◆ ENTRIES PROVIDED ◆
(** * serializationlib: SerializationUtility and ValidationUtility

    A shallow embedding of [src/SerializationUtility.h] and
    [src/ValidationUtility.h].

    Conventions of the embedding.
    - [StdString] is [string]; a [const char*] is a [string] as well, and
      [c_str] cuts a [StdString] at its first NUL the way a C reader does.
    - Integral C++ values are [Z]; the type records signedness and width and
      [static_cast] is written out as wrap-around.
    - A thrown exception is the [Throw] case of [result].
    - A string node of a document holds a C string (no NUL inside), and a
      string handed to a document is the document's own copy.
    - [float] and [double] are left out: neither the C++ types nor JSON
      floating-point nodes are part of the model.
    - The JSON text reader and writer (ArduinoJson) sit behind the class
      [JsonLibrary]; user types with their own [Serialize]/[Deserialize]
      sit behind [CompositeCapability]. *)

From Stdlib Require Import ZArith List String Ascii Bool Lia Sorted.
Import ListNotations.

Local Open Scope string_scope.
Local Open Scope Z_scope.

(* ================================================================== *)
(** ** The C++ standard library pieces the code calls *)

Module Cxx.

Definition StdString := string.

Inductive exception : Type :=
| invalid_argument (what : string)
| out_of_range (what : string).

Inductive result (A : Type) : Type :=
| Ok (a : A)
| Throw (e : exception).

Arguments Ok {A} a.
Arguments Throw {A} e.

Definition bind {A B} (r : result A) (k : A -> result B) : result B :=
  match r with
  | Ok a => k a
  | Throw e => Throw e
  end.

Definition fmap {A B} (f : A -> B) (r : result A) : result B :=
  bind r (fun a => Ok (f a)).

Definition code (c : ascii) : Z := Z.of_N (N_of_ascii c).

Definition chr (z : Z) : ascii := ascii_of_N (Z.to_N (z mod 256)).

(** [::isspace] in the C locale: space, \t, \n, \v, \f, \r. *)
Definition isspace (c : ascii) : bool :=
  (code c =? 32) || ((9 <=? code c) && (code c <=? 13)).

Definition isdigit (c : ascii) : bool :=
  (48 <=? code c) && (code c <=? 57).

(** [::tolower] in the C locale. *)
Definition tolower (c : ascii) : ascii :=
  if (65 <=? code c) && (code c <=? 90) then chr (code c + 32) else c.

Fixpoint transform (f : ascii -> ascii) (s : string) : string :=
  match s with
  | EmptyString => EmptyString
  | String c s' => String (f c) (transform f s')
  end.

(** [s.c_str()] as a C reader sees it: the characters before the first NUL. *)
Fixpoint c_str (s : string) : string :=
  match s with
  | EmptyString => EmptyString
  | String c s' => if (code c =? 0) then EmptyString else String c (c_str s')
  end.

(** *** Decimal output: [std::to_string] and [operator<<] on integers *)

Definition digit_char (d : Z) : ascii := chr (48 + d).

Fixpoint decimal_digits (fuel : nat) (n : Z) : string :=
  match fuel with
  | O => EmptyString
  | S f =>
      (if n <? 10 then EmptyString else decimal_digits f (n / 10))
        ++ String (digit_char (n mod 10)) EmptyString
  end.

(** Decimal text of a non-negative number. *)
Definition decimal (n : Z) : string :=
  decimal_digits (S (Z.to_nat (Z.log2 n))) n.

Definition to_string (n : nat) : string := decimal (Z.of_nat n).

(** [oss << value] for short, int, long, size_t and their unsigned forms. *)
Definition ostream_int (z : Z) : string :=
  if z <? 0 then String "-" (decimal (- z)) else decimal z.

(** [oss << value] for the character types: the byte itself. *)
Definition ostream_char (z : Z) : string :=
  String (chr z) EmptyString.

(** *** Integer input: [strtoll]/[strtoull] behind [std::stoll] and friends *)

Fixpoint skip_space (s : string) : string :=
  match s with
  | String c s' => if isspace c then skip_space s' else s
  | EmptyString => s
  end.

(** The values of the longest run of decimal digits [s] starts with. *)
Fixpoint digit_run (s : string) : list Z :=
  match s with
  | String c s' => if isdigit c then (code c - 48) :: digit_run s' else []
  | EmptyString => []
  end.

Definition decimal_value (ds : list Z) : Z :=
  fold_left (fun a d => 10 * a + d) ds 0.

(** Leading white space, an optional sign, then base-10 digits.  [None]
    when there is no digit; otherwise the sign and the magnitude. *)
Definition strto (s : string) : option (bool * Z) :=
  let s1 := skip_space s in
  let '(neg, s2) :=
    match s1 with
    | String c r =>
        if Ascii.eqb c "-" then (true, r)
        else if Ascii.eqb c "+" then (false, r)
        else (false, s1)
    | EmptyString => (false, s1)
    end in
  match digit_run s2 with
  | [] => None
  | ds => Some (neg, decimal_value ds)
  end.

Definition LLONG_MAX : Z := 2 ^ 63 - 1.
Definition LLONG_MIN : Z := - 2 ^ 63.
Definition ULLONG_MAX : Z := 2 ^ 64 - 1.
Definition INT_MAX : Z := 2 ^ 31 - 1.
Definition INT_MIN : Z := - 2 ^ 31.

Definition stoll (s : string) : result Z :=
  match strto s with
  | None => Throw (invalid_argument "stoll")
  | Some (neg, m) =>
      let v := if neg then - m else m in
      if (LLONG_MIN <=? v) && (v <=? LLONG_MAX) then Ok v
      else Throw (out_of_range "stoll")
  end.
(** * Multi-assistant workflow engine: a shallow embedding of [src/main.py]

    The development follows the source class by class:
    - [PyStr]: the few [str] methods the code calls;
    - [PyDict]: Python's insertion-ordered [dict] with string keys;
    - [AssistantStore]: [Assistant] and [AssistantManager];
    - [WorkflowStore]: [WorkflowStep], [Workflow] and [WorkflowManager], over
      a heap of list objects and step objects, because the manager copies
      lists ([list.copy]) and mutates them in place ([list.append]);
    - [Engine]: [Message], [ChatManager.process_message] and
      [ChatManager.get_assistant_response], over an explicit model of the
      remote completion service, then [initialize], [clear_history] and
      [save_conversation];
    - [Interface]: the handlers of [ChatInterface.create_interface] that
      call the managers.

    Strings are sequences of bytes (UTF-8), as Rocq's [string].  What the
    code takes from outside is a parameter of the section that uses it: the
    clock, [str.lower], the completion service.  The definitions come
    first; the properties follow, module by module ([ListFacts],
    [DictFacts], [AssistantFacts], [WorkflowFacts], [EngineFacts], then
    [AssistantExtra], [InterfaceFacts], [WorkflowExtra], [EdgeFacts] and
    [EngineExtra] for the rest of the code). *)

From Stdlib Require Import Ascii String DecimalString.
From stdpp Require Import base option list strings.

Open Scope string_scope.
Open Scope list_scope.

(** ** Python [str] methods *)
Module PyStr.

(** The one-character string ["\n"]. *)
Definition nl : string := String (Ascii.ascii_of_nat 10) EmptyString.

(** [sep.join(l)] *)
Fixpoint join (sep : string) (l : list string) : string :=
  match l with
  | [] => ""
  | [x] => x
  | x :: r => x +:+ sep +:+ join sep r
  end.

◆ TRY IT ◆
Using the entries above, output exactly the lines between the line holding "(transform f s')" and the line holding "decimal_digits (S (Z.to_nat (Z.log2 n))) n.", end lines included, and nothing more.

◆ WRITTEN ANSWER ◆
  | String c s' => String (f c) (transform f s')
  end.

(** [s.c_str()] as a C reader sees it: the characters before the first NUL. *)
Fixpoint c_str (s : string) : string :=
  match s with
  | EmptyString => EmptyString
  | String c s' => if (code c =? 0) then EmptyString else String c (c_str s')
  end.

(** *** Decimal output: [std::to_string] and [operator<<] on integers *)

Definition digit_char (d : Z) : ascii := chr (48 + d).

Fixpoint decimal_digits (fuel : nat) (n : Z) : string :=
  match fuel with
  | O => EmptyString
  | S f =>
      (if n <? 10 then EmptyString else decimal_digits f (n / 10))
        ++ String (digit_char (n mod 10)) EmptyString
  end.

(** Decimal text of a non-negative number. *)
Definition decimal (n : Z) : string :=
  decimal_digits (S (Z.to_nat (Z.log2 n))) n.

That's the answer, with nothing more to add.